(** [_validateHeader]: the return code, the storage information and the
    members, as they are left on every path. *)
Definition validateHeader (info : dmsStorageInfo) (g : bdGeometry)
    (h : dmsStorageUnitHeader) : Z * dmsStorageInfo * bdGeometry :=
  if negb (strn_eqb DMS_HEADER_EYECATCHER_LEN (hd_eyeCatcher h) DMS_DATASU_EYECATCHER)
  then (SDB_INVALID_FILE_TYPE, info, g)
  else if DMS_DATASU_CUR_VERSION <? hd_version h
  then (SDB_DMS_INCOMPATIBLE_VERSION, info, g)
  else
    let '(rc, info) := checkPageSize info h in
    if negb (rc =? 0) then (rc, info, g)
    else
      let g := mkBdGeo (hd_pageSize h) (g_pageSizeSquare g) (g_pageNum g)
                 (g_segmentPages g) (g_segmentPagesSquare g) in
      let rc :=
        if negb (0 =? dataOffset mod hd_pageSize h) then SDB_SYS
        else if DMS_MAX_PG <? hd_pageNum h then SDB_SYS
        else if negb (u32 (hd_storageUnitSize h - hd_pageNum h) =? dataOffset / hd_pageSize h)
        then SDB_SYS
        else if negb (strn_eqb DMS_SU_NAME_SZ (si_suName info) (hd_name h)) then SDB_SYS
        else rc in
      if negb (rc =? 0) then (rc, info, g)
      else
        match ossIsPowerOf2 (hd_pageSize h) with
        | (true, Some square) =>
            let info :=
              if negb (si_sequence info =? hd_sequence h)
              then mkSI (si_pageSize info) (si_suName info) (hd_sequence h)
                     (si_enableSparse info) (si_csUniqueID info)
              else info in
            let segmentPages := Z.shiftr DMS_SEGMENT_SZ square in
            let g := mkBdGeo (g_pageSize g) square (hd_pageNum h) segmentPages
                       (g_segmentPagesSquare g) in
            match ossIsPowerOf2 segmentPages with
            | (true, Some sps) =>
                (SDB_OK,
                 if negb (si_csUniqueID info =? hd_csUniqueID h)
                 then mkSI (si_pageSize info) (si_suName info) (si_sequence info)
                        (si_enableSparse info) (hd_csUniqueID h)
                 else info,
                 mkBdGeo (g_pageSize g) (g_pageSizeSquare g) (g_pageNum g)
                   (g_segmentPages g) sps)
            | _ => (SDB_SYS, info, g)
            end
        | _ => (SDB_INVALIDARG, info, g)
        end.
(* ===== verification/DmsInsert.v ===== *)
(** * Space for records and insertion: the operations of [_dmsBlockData]
    (src/src/dms/dmsBlockData.cpp)

    Extending the file, allocating extents, the delete lists, inserting a
    record, adding a collection.  The operations run in the monad of
    DmsStore.v, in the order the code has them; [goto error] with a return
    code is a result, [throw] is an exception. *)
From S2P Require Import Prelude.
From S2P Require Import ByteBits.
From S2P Require Import OssBase.
From S2P Require Import OssMmap.
From S2P Require Import DmsBase.
From S2P Require Import DmsName.
From S2P Require Import DmsSegmentSpace.
From S2P Require Import DmsSMEMgr.
From S2P Require Import DmsRecord.
From S2P Require Import DmsDirtyList.
From S2P Require Import DmsMBContext.
From S2P Require Import DmsExtent.
From S2P Require Import DmsMB.
From S2P Require Import Bson.
From S2P Require Import DmsStore.
From Stdlib Require Import String.
#[local] Open Scope Z_scope.

Abbreviation length := List.length.

(** How often the retry loops may run; one retry is what they need. *)
Definition retry_fuel : nat := 64.

(** ** Sizes *)

(** [UINT32] times [1.2f] and back: the product of two single-precision
    numbers, rounded to nearest (ties to even) on 24 bits, then truncated.
    [1.2f] is 10066330 / 2^23. *)
Definition rne (x e : Z) : Z :=
  let q := x / 2 ^ e in
  let r := x mod 2 ^ e in
  if 2 * r <? 2 ^ e then q
  else if 2 ^ e <? 2 * r then q + 1
  else if Z.even q then q else q + 1.

Definition f32_round (x : Z) : Z :=
  let e := Z.log2 x - 23 in
  if e <=? 0 then x else rne x e * 2 ^ e.

Definition RATIO_MANTISSA : Z := 10066330.

Definition mul_ratio (size : Z) : Z :=
  u32 (f32_round (f32_round size * RATIO_MANTISSA) / 2 ^ 23).

Definition finalRecordSize (size : Z) : Z :=
  let size := mul_ratio size in
  let size := u32 (size + DMS_RECORD_METADATA_SZ) in
  Z.min DMS_RECORD_MAX_SZ (ossAlignX size 4).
#####
Task requirements: Transcribe every record above exactly as written.

Answer:
(** [_validateHeader]: the return code, the storage information and the
    members, as they are left on every path. *)
Definition validateHeader (info : dmsStorageInfo) (g : bdGeometry)
    (h : dmsStorageUnitHeader) : Z * dmsStorageInfo * bdGeometry :=
  if negb (strn_eqb DMS_HEADER_EYECATCHER_LEN (hd_eyeCatcher h) DMS_DATASU_EYECATCHER)
  then (SDB_INVALID_FILE_TYPE, info, g)
  else if DMS_DATASU_CUR_VERSION <? hd_version h
  then (SDB_DMS_INCOMPATIBLE_VERSION, info, g)
  else
    let '(rc, info) := checkPageSize info h in
    if negb (rc =? 0) then (rc, info, g)
    else
      let g := mkBdGeo (hd_pageSize h) (g_pageSizeSquare g) (g_pageNum g)
                 (g_segmentPages g) (g_segmentPagesSquare g) in
      let rc :=
        if negb (0 =? dataOffset mod hd_pageSize h) then SDB_SYS
        else if DMS_MAX_PG <? hd_pageNum h then SDB_SYS
        else if negb (u32 (hd_storageUnitSize h - hd_pageNum h) =? dataOffset / hd_pageSize h)
        then SDB_SYS
        else if negb (strn_eqb DMS_SU_NAME_SZ (si_suName info) (hd_name h)) then SDB_SYS
        else rc in
      if negb (rc =? 0) then (rc, info, g)
      else
        match ossIsPowerOf2 (hd_pageSize h) with
        | (true, Some square) =>
            let info :=
              if negb (si_sequence info =? hd_sequence h)
              then mkSI (si_pageSize info) (si_suName info) (hd_sequence h)
                     (si_enableSparse info) (si_csUniqueID info)
              else info in
            let segmentPages := Z.shiftr DMS_SEGMENT_SZ square in
            let g := mkBdGeo (g_pageSize g) square (hd_pageNum h) segmentPages
                       (g_segmentPagesSquare g) in
            match ossIsPowerOf2 segmentPages with
            | (true, Some sps) =>
                (SDB_OK,
                 if negb (si_csUniqueID info =? hd_csUniqueID h)
                 then mkSI (si_pageSize info) (si_suName info) (si_sequence info)
                        (si_enableSparse info) (hd_csUniqueID h)
                 else info,
                 mkBdGeo (g_pageSize g) (g_pageSizeSquare g) (g_pageNum g)
                   (g_segmentPages g) sps)
            | _ => (SDB_SYS, info, g)
            end
        | _ => (SDB_INVALIDARG, info, g)
        end.
(* ===== verification/DmsInsert.v ===== *)
(** * Space for records and insertion: the operations of [_dmsBlockData]
    (src/src/dms/dmsBlockData.cpp)

    Extending the file, allocating extents, the delete lists, inserting a
    record, adding a collection.  The operations run in the monad of
    DmsStore.v, in the order the code has them; [goto error] with a return
    code is a result, [throw] is an exception. *)
From S2P Require Import Prelude.
From S2P Require Import ByteBits.
From S2P Require Import OssBase.
From S2P Require Import OssMmap.
From S2P Require Import DmsBase.
From S2P Require Import DmsName.
From S2P Require Import DmsSegmentSpace.
From S2P Require Import DmsSMEMgr.
From S2P Require Import DmsRecord.
From S2P Require Import DmsDirtyList.
From S2P Require Import DmsMBContext.
From S2P Require Import DmsExtent.
From S2P Require Import DmsMB.
From S2P Require Import Bson.
From S2P Require Import DmsStore.
From Stdlib Require Import String.
#[local] Open Scope Z_scope.

Abbreviation length := List.length.

(** How often the retry loops may run; one retry is what they need. *)
Definition retry_fuel : nat := 64.

(** ** Sizes *)

(** [UINT32] times [1.2f] and back: the product of two single-precision
    numbers, rounded to nearest (ties to even) on 24 bits, then truncated.
    [1.2f] is 10066330 / 2^23. *)
Definition rne (x e : Z) : Z :=
  let q := x / 2 ^ e in
  let r := x mod 2 ^ e in
  if 2 * r <? 2 ^ e then q
  else if 2 ^ e <? 2 * r then q + 1
  else if Z.even q then q else q + 1.

Definition f32_round (x : Z) : Z :=
  let e := Z.log2 x - 23 in
  if e <=? 0 then x else rne x e * 2 ^ e.

Definition RATIO_MANTISSA : Z := 10066330.

Definition mul_ratio (size : Z) : Z :=
  u32 (f32_round (f32_round size * RATIO_MANTISSA) / 2 ^ 23).

Definition finalRecordSize (size : Z) : Z :=
  let size := mul_ratio size in
  let size := u32 (size + DMS_RECORD_METADATA_SZ) in
  Z.min DMS_RECORD_MAX_SZ (ossAlignX size 4).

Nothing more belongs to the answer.